National Standard for Patient Discharge Summary Template
Nursing Home Discharge Summary
Pediatric Discharge Summary Template
Psychiatric Facility Discharge Summary Template
Sample Discharge Summary Template
Health teachings during the patient discharge process
One of the main benefits of creating discharge summaries is that it allows the physician (and the entire healthcare team) to create a holistic treatment plan for the patient even after their contact with the patient ends. This is primarily done by providing the patient (and his/her significant other) with applicable health teachings. When done right and with the patient’s cooperation, you can almost always guarantee fast recovery and decrease the risk of recurrence of the illness.
- Teach proper medication handling. Most patients who are discharged from a hospital will still need to follow a medication regimen weeks after they leave the hospital. Teaching a patient to adhere to his or her medication list regimen religiously often falls into the hands of the nurse or a nursing associate. Often, it may be better to also teach the patient’s spouse or caretaker when and how to administer the medications in case the patient is unable to do it himself or herself. To ensure compliance with this specific part of the discharge process, hospital policy-makers may include a checklist for this item on the discharge summary template for their respective hospitals and they may institute incident reports for failure to comply with the policy.

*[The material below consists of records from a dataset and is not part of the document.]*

(** * Browser CRUD clients for /api/users and /api/books

    A shallow embedding of the two front-end scripts ([app.js], the users
    client, and its sibling for books) together with the fragment of
    JavaScript they rely on: strings as sequences of UTF-16 code units,
    [trim], [parseInt], [encodeURIComponent], property reads and string
    conversion of parsed JSON, exceptions with [try]/[catch], and the
    browser interactions [fetch], [alert], [confirm] and [console]. *)

From Stdlib Require Import List ZArith NArith Lia Bool String Ascii.
Import ListNotations.

Set Implicit Arguments.

(* ================================================================== *)
(** * JavaScript strings *)

(** A JavaScript string is a finite sequence of 16-bit code units. *)
Definition code_unit := N.
Definition jsstring := list code_unit.

(** String literals of the scripts (all of them ASCII). *)
Definition js (s : string) : jsstring :=
  map N_of_ascii (list_ascii_of_string s).

Definition jsstring_eqb (a b : jsstring) : bool :=
  if list_eq_dec N.eq_dec a b then true else false.

(** A string is truthy exactly when it is not empty. *)
Definition nonempty (s : jsstring) : bool :=
  match s with [] => false | _ :: _ => true end.

(** ** String.prototype.trim *)

Definition isWhiteSpace (c : code_unit) : bool :=
  ((c =? 0x09) || (c =? 0x0B) || (c =? 0x0C) || (c =? 0x20) || (c =? 0xA0)
   || (c =? 0x1680) || ((0x2000 <=? c) && (c <=? 0x200A))
   || (c =? 0x202F) || (c =? 0x205F) || (c =? 0x3000) || (c =? 0xFEFF))%N.

Definition isLineTerminator (c : code_unit) : bool :=
  ((c =? 0x0A) || (c =? 0x0D) || (c =? 0x2028) || (c =? 0x2029))%N.

Definition isStrWhiteSpaceChar (c : code_unit) : bool :=
  isWhiteSpace c || isLineTerminator c.

Fixpoint trimStart (s : jsstring) : jsstring :=
  match s with
  | [] => []
  | c :: rest => if isStrWhiteSpaceChar c then trimStart rest else s
  end.

Definition trimEnd (s : jsstring) : jsstring := rev (trimStart (rev s)).

Definition trim (s : jsstring) : jsstring := trimEnd (trimStart s).

(** ** Numbers

    The scripts meet numbers in two places: the result of [parseInt] and
    the numbers of a parsed JSON body.  Both are kept as mathematical
    integers ([NaN] apart); the rounding to a double that JavaScript
    applies beyond the safe integer range is left to the engine. *)
Inductive Number :=
| NaN
| Int (z : Z).

(** [!id]: a number is falsy when it is [NaN] or zero. *)
Definition Number_truthy (n : Number) : bool :=
  match n with
  | NaN => false
  | Int z => negb (z =? 0)%Z
  end.

Definition digit_value (R : N) (c : code_unit) : option N :=
  let v :=
    if ((48 <=? c) && (c <=? 57))%N then Some (c - 48)%N
    else if ((97 <=? c) && (c <=? 122))%N then Some (c - 97 + 10)%N
    else if ((65 <=? c) && (c <=? 90))%N then Some (c - 65 + 10)%N
    else None in
  match v with
  | Some d => if (d <? R)%N then Some d else None
  | None => None
  end.

(** The longest prefix of radix-[R] digits, as digit values. *)
Fixpoint digits_prefix (R : N) (s : jsstring) : list N :=
  match s with
  | [] => []
  | c :: rest =>
      match digit_value R c with
      | Some d => d :: digits_prefix R rest
      | None => []
      end
  end.

Definition digits_value (R : N) (ds : list N) : N :=
  fold_left (fun acc d => (acc * R + d)%N) ds 0%N.

(** [parseInt(string)] with no radix argument. *)
Definition parseInt (input : jsstring) : Number :=
  let str := trimStart input in
  let sign := match str with 45%N :: _ => (-1)%Z | _ => 1%Z end in
  let str := match str with
             | 43%N :: rest => rest
             | 45%N :: rest => rest
             | _ => str
             end in
  let '(R, str) := match str with
                   | 48%N :: 120%N :: rest => (16%N, rest)
                   | 48%N :: 88%N :: rest => (16%N, rest)
                   | _ => (10%N, str)
                   end in
  match digits_prefix R str with
  | [] => NaN
  | ds => Int (sign * Z.of_N (digits_value R ds))
  end.

(** Decimal digits of a natural number, most significant first. *)
Fixpoint decimal_pos (fuel : nat) (n : N) (acc : jsstring) : jsstring :=
  match fuel with
  | O => acc
  | S fuel' =>
      let acc' := (48 + n mod 10)%N :: acc in
      if (n <? 10)%N then acc' else decimal_pos fuel' (n / 10)%N acc'
  end.

Definition decimal (n : N) : jsstring :=
  decimal_pos (S (N.to_nat (N.log2 n))) n [].

Definition MAX_SAFE : Z := 2 ^ 53.

(** What the engine decides: how a number beyond the safe integer range
    prints once rounded to a double, and the message texts of the errors
    it throws by itself. *)
Inductive Fault :=
| NullProperty (property : jsstring)
| NotAFunction (property : jsstring)
| NotPrimitive
| MalformedURI.

Record Engine := {
  double_toString : Z -> jsstring;
  fault_message : Fault -> jsstring
}.

(** Number::toString, radix 10. *)
Definition Number_toString (eng : Engine) (n : Number) : jsstring :=
  match n with
  | NaN => js "NaN"
  | Int z =>
      if (Z.abs z <=? MAX_SAFE)%Z then
        (if (z <? 0)%Z then js "-" else []) ++ decimal (Z.to_N (Z.abs z))
      else double_toString eng z
  end.

(** ** encodeURIComponent *)

Definition isUnreserved (c : code_unit) : bool :=
  (((48 <=? c) && (c <=? 57)) || ((65 <=? c) && (c <=? 90))
   || ((97 <=? c) && (c <=? 122))
   || (c =? 45) || (c =? 95) || (c =? 46) || (c =? 33) || (c =? 126)
   || (c =? 42) || (c =? 39) || (c =? 40) || (c =? 41))%N.

Definition isLeadingSurrogate (c : code_unit) : bool :=
  ((0xD800 <=? c) && (c <=? 0xDBFF))%N.

Definition isTrailingSurrogate (c : code_unit) : bool :=
  ((0xDC00 <=? c) && (c <=? 0xDFFF))%N.

Definition hex_digit (d : N) : code_unit :=
  (if d <? 10 then 48 + d else 65 + (d - 10))%N.

Definition percent (octet : N) : jsstring :=
  [37%N; hex_digit (octet / 16); hex_digit (octet mod 16)].

Definition utf8 (cp : N) : list N :=
  (if cp <? 0x80 then [cp]
   else if cp <? 0x800 then [0xC0 + cp / 64; 0x80 + cp mod 64]
   else if cp <? 0x10000 then
     [0xE0 + cp / 4096; 0x80 + (cp / 64) mod 64; 0x80 + cp mod 64]
   else
     [0xF0 + cp / 262144; 0x80 + (cp / 4096) mod 64;
      0x80 + (cp / 64) mod 64; 0x80 + cp mod 64])%N.

Definition percent_encode (cp : N) : jsstring :=
  flat_map percent (utf8 cp).
(** The collator on a non-empty batch, call by call. *)
Lemma call_cons (self : DataCollatorCTCWithPadding) (first : Feature)
  (rest : list Feature) :
  call processor_pad tensor_data self (first :: rest)
  = match processor_pad (map f_input_values (first :: rest)) (padding self)
            (max_length self) (pad_to_multiple_of self) with
    | Ok (values, mask) =>
        match tensor_data (map f_labels (first :: rest))
                (if isinstance_int (f_labels first) then long else float) with
        | Ok (shape, elements) =>
            Ok (MkBatch values mask
                  (MkLabels (if isinstance_int (f_labels first)
                             then long else float) shape elements))
        | Raise e => Raise e
        end
    | Raise e => Raise e
    end.
Proof.
  unfold call, d_type_of, torch_tensor. simpl map. cbn beta iota.
  unfold mbind, result_bind.
  destruct (processor_pad _ _ _ _) as [[values mask] | e]; [| done].
  by destruct (tensor_data _ _) as [[shape elements] | e].
Qed.

(** The collator raises [IndexError] on an empty batch before it pads
    anything; on a non-empty batch an error of the padding is raised
    whatever the labels are, and an error of the tensor construction is
    raised when the padding returned. *)
Theorem call_errors (self : DataCollatorCTCWithPadding) (first : Feature)
  (rest : list Feature) (e : exn) :
  call processor_pad tensor_data self [] = Raise IndexError ∧
  (processor_pad (map f_input_values (first :: rest)) (padding self)
     (max_length self) (pad_to_multiple_of self) = Raise e →
   call processor_pad tensor_data self (first :: rest) = Raise e) ∧
  (∀ padded : list (list Q) * list (list Z),
     processor_pad (map f_input_values (first :: rest)) (padding self)
       (max_length self) (pad_to_multiple_of self) = Ok padded →
     tensor_data (map f_labels (first :: rest))
       (if isinstance_int (f_labels first) then long else float) = Raise e →
     call processor_pad tensor_data self (first :: rest) = Raise e).
Proof.
  split; [reflexivity |]. rewrite call_cons. split.
  - intros Hpad. by rewrite Hpad.
  - intros [values mask] Hpad Htensor. by rewrite Hpad, Htensor.
Qed.
(** * Driplytics: the ensemble price predictor

    A shallow embedding of [ml_service/ensemble_price_predictor.py]
    (class [EnsemblePricePredictor]) and of the parts of its collaborators
    that the fusion depends on.

    Numbers.  The Python code computes with binary floating point; here
    every float is an exact rational of [Q], and [==] is equality of
    rationals.  Decimal constants of the source ([0.35], [1.1], ...) are
    the rationals they denote.  [np.sqrt], which has no rational
    counterpart, is a parameter of the fusion section.

    Collaborators.  Network and file-system calls (Reddit, Google Trends,
    the Groq LLM, the StockX data set, the clock) are fields of a [World]
    record: each returns what the Python call returns, with [None] where
    the Python call raises and the caller's [except] takes over.

    Exceptions.  [predict_best_price] runs inside a [try] whose [except]
    turns any exception into a failure dict.  What can raise there is
    the conversion of an ill-typed value of the request and the fusion
    on an ill-typed answer of the LLM; both are part of the data
    ([Request.ill_typed], [Groq.IllTyped]) and are threaded through the
    orchestrator by the [Raises] monad. *)

From Stdlib Require Import QArith Qround Qabs Qminmax ZArith String List Bool Lia Lqa.
Import ListNotations.
Local Open Scope string_scope.
Local Open Scope list_scope.
Local Open Scope Q_scope.
(** Once a registration under the string [s] has returned (encoder side,
    decoder side, or both through [register]), unregistering by [s]
    succeeds and gives back the mapping as it was before the registration,
    leaving the other side alone. *)
Lemma str_round_trip_if_registered (s : string) (encoder decoder : pyobject)
    (self : ABIRegistry) :
  let p := Pred (next_address self) (Equals s) in
  (let o1 := register_encoder (Str s) encoder None self in
   let o2 := unregister_encoder (Str s) (state o1) in
   res o1 = Ok tt ->
   Dict.get key_eqb p (_values (_encoders (state o1))) = Some encoder /\
   Dict.get String.eqb s (_labeled_predicates (_encoders (state o1))) = Some p /\
   res o2 = Ok tt /\
   _encoders (state o2) = _encoders self /\
   _decoders (state o2) = _decoders (state o1)) /\
  (let o1 := register_decoder (Str s) decoder None self in
   let o2 := unregister_decoder (Str s) (state o1) in
   res o1 = Ok tt ->
   Dict.get key_eqb p (_values (_decoders (state o1))) = Some decoder /\
   Dict.get String.eqb s (_labeled_predicates (_decoders (state o1))) = Some p /\
   res o2 = Ok tt /\
   _decoders (state o2) = _decoders self /\
   _encoders (state o2) = _encoders (state o1)) /\
  (let o1 := register (Str s) encoder decoder None self in
   let o2 := unregister_encoder (Str s) (state o1) in
   let o3 := unregister_decoder (Str s) (state o1) in
   res o1 = Ok tt ->
   res o2 = Ok tt /\
   _encoders (state o2) = _encoders self /\
   _decoders (state o2) = _decoders (state o1) /\
   res o3 = Ok tt /\
   _decoders (state o3) = _decoders self /\
   _encoders (state o3) = _encoders (state o1)).
Proof.
  cbv zeta. split; [|split].
  - rewrite register_encoder_unfold, unregister_encoder_unfold. intros H.
    destruct (str_round_trip Encoders s encoder None
                (set_cache Encoders [] self) _ H
                (mapping_set_cache Encoders Encoders [] _))
      as (Hv & Hl & Hr & Hm & Ho).
    split; [exact Hv|]. split; [exact Hl|]. split; [exact Hr|].
    split; [exact Hm|]. exact (Ho Decoders ltac:(discriminate)).
  - rewrite register_decoder_unfold, unregister_decoder_unfold. intros H.
    destruct (str_round_trip Decoders s decoder None
                (set_cache Decoders [] self) _ H
                (mapping_set_cache Decoders Decoders [] _))
      as (Hv & Hl & Hr & Hm & Ho).
    split; [exact Hv|]. split; [exact Hl|]. split; [exact Hr|].
    split; [exact Hm|]. exact (Ho Encoders ltac:(discriminate)).
  - unfold register. intros H. apply bind_Ok in H.
    destruct H as ([] & He & Hd & Hst). rewrite Hst. clear Hst.
    rewrite register_encoder_unfold in He, Hd.
    rewrite register_decoder_unfold in Hd.
    rewrite register_encoder_unfold.
    rewrite register_decoder_unfold.
    rewrite unregister_encoder_unfold, unregister_decoder_unfold.
    set (s1 := state (_register_coder Encoders (Str s) encoder None
                        (set_cache Encoders [] self))) in *.
    set (s2 := state (_register_coder Decoders (Str s) decoder None
                        (set_cache Decoders [] s1))).
    destruct (_register_coder_frame Encoders (Str s) encoder None
                (set_cache Encoders [] self)) as (_ & _ & Foe & _).
    destruct (_register_coder_frame Decoders (Str s) decoder None
                (set_cache Decoders [] s1)) as (_ & _ & Fod & _).
    fold s1 in Foe. fold s2 in Fod.
    pose proof (Foe Decoders ltac:(discriminate)) as Hdec1.
    pose proof (Fod Encoders ltac:(discriminate)) as Henc2.
    cbn [mapping set_cache _encoders _decoders] in Hdec1, Henc2.
    assert (Hn : next_address s1 = S (next_address self)) by reflexivity.
    destruct (str_round_trip Encoders s encoder None
                (set_cache Encoders [] self) (set_cache Encoders [] s2) He)
      as (_ & _ & Hr & Hm & Ho); [exact Henc2|].
    destruct (str_round_trip Decoders s decoder None
                (set_cache Decoders [] s1) (set_cache Decoders [] s2) Hd)
      as (_ & _ & Hr' & Hm' & Ho'); [reflexivity|].
    split; [exact Hr|]. split; [exact Hm|].
    split; [exact (Ho Decoders ltac:(discriminate))|].
    split; [exact Hr'|].
    split; [exact (eq_trans Hm' Hdec1)|].
    exact (Ho' Encoders ltac:(discriminate)).
Qed.

(** C7: when the encoder half of [register] succeeds and the decoder half
    raises, [register] raises that same exception and the registry keeps
    the new encoder entry: the encoder mapping is the one
    [register_encoder] produced, with the entry appended, while the decoder
    mapping is the one before the call. *)
Theorem register_is_not_transactional (lookup : Lookup)
    (encoder decoder : pyobject) (label : option string)
    (self : ABIRegistry) (e : exn) :
  let o1 := register_encoder lookup encoder label self in
  let o2 := register_decoder lookup decoder label (state o1) in
  let o := register lookup encoder decoder label self in
  res o1 = Ok tt ->
  res o2 = Raise e ->
  res o = Raise e /\
  _encoders (state o) = _encoders (state o1) /\
  _decoders (state o) = _decoders self /\
  exists p,
    match lookup with
    | Callable q => p = q
    | Str s => p = Pred (next_address self) (Equals s)
    | Other _ => False
    end /\
    Dict.mem key_eqb p (_values (_encoders self)) = false /\
    _values (_encoders (state o)) = _values (_encoders self) ++ [(p, encoder)] /\
    Dict.get key_eqb p (_values (_encoders (state o))) = Some encoder.
Proof.
  cbv zeta. intros H1 H2.
  destruct (bind_Raise_second _ _ _
              (register_encoder lookup encoder label)
              (fun _ => register_decoder lookup decoder label)
              self tt e H1 H2) as (Hr & Hst).
  unfold register. rewrite Hst. split; [exact Hr|]. clear Hr Hst.
  rewrite register_decoder_unfold in *.
  rewrite register_encoder_unfold in *.
  set (s1 := state (_register_coder Encoders lookup encoder label
                      (set_cache Encoders [] self))) in *.
  set (s2 := state (_register_coder Decoders lookup decoder label
                      (set_cache Decoders [] s1))).
  destruct (_register_coder_frame Decoders lookup decoder label
              (set_cache Decoders [] s1)) as (_ & _ & Fo & Fr).
  assert (Henc : _encoders s2 = _encoders s1)
    by exact (Fo Encoders ltac:(discriminate)).
  assert (Hdec : _decoders s2 = _decoders s1) by exact (Fr e H2).
  destruct (_register_coder_frame Encoders lookup encoder label
              (set_cache Encoders [] self)) as (_ & _ & Fo1 & _).
  assert (Hdec1 : _decoders s1 = _decoders self)
    by exact (Fo1 Decoders ltac:(discriminate)).
  rewrite Henc, Hdec, Hdec1.
  split; [reflexivity|]. split; [reflexivity|].
  apply _register_coder_ok in H1.
  destruct H1 as (p & l & Hl & Hp & _ & Hs).
  assert (Hs' : _values (_encoders s1) = _values (_encoders self) ++ [(p, encoder)])
    by exact (f_equal _values Hs).
  exists p.
  split; [destruct lookup as [q|s|x];
          [exact (proj1 Hl) | exact (proj1 Hl) | exact Hl]|].
  split; [exact Hp|].
  rewrite Hs'. split; [reflexivity|].
  apply dict_get_last; [apply key_eqb_refl | exact Hp].
Qed.

(** ** Resolution failures *)

Lemma set_mapping_same (sd : side) (self : ABIRegistry) :
  set_mapping sd (mapping sd self) self = self.
Proof. now destruct sd, self. Qed.
(** * Browser compatibility service: a shallow embedding

    Source: [src/app/service/browser-compatibility.module.ts]
    (class [BrowserCompatibilityService]).

    Conventions of the embedding.
    - A JavaScript string is a [string]: a sequence of 8-bit code units
      (the Latin-1 range of UTF-16 code units).
    - Values whose TypeScript type is [any] (the entries of
      [navigator.userAgentData]) or whose declared type is erased at run
      time are [JSValue]s; calling a string method on a non-string raises
      [TypeError].
    - A JavaScript number produced by [parseInt] here is a non-negative
      integer-valued double or [Infinity]; it is written as its value in
      [Z], [Infinity] as 2^1024, which keeps [<], [>], [>=] and [!==] what
      they are on doubles.
    - [try { ... } catch] is [try_catch] over the [Completion] monad.
    - The two navigation effects of [window.location] are recorded, in
      order, in a list of [NavRequest]s. *)

From Stdlib Require Import Bool List ZArith NArith Lia Ascii String.
Import ListNotations.

Local Open Scope string_scope.
Local Open Scope bool_scope.

(* ===================================================================== *)
(** ** JavaScript string primitives *)
(* ===================================================================== *)

Module Str.

Definition code (c : ascii) : N := N_of_ascii c.

Definition in_range (lo hi : N) (c : ascii) : bool :=
  (lo <=? code c)%N && (code c <=? hi)%N.

(** [\d] *)
Definition is_digit (c : ascii) : bool := in_range 48 57 c.

(** White space stripped by [String.prototype.trim] (code units below 256):
    TAB, LF, VT, FF, CR, SPACE and NBSP. *)
Definition is_space (c : ascii) : bool :=
  in_range 9 13 c || (code c =? 32)%N || (code c =? 160)%N.
(** X26.  The flag allowPostfix never outlives the statement that set
    it: when statement returns, the flag is off, whether or not a
    conditional followed -- a property, an import or a charset lets a
    conditional follow itself, not the statement after it. *)
Theorem statement_clears_allowPostfix (stitch : list Parser.Token -> string)
        (fuel : nat) (q : Statements.Full) (s : Node)
        (q' : Statements.Full) :
  Statements.statement stitch fuel q = Statements.Done s q' ->
  Parser.allowPostfix (Statements.core q') = false.
Proof.
  destruct fuel as [|fuel]; [discriminate|].
  cbn [Statements.statement]. unfold Statements.statement_body. intros H.
  apply sbind_done in H as (s0 & q1 & _ & H).
  apply sbind_done in H as (x & y & G & H). injection G as <- <-.
  cbv zeta in H.
  apply sbind_done in H as (u & q2 & C & H).
  assert (A2 : Parser.allowPostfix (Statements.core q2) = false).
  { destruct (Parser.allowPostfix (Statements.core q1)) eqn:AP.
    - injection C as _ <-. reflexivity.
    - injection C as _ <-. exact AP. }
  clear C.
  match type of H with
  | (if ?c then _ else _) _ = _ => destruct c
  end; [|injection H as _ <-; exact A2].
  apply sbind_done in H as (op & q3 & Acc & H).
  apply (lift_kept _ _ _ _ (fun stk => holds_accept_any stk _)) in Acc.
  destruct Acc as (_ & A3 & _).
  destruct op as [op|]; [|injection H as _ <-; congruence].
  apply sbind_done in H as (c & q4 & E & H).
  apply (lift_kept _ _ _ _ (holds_expression fuel)) in E.
  destruct E as (_ & A4 & _).
  apply sbind_done in H as (t & q5 & Ac & H).
  apply (lift_kept _ _ _ _ (fun stk => holds_accept stk _)) in Ac.
  destruct Ac as (_ & A5 & _).
  injection H as _ <-. congruence.
Qed.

- Teach ROM (range of motion) exercises. For elderly patients and those who were admitted to the hospital due to falls, mobility issues may still persist even after they leave the hospital. To prevent their conditions from worsening, nurses may teach some simple range of motion exercises to these patients. These exercises can often be done alone or with the help of a caretaker. This also helps ensure that the patient does not stay glued to a chair or bed at home and then develop bed sores—something that can be a cause of hospital readmission.
- Coordinate with social services and the local community health team. Elderly and marginalized patients may have a difficult time complying with a medication and rehabilitation regimen after they are discharged. To help them, hospital nurses and physicians may readily arrange for social services to assist these patients while they are still at the hospital. This way, they can receive continuity of care after they are discharged.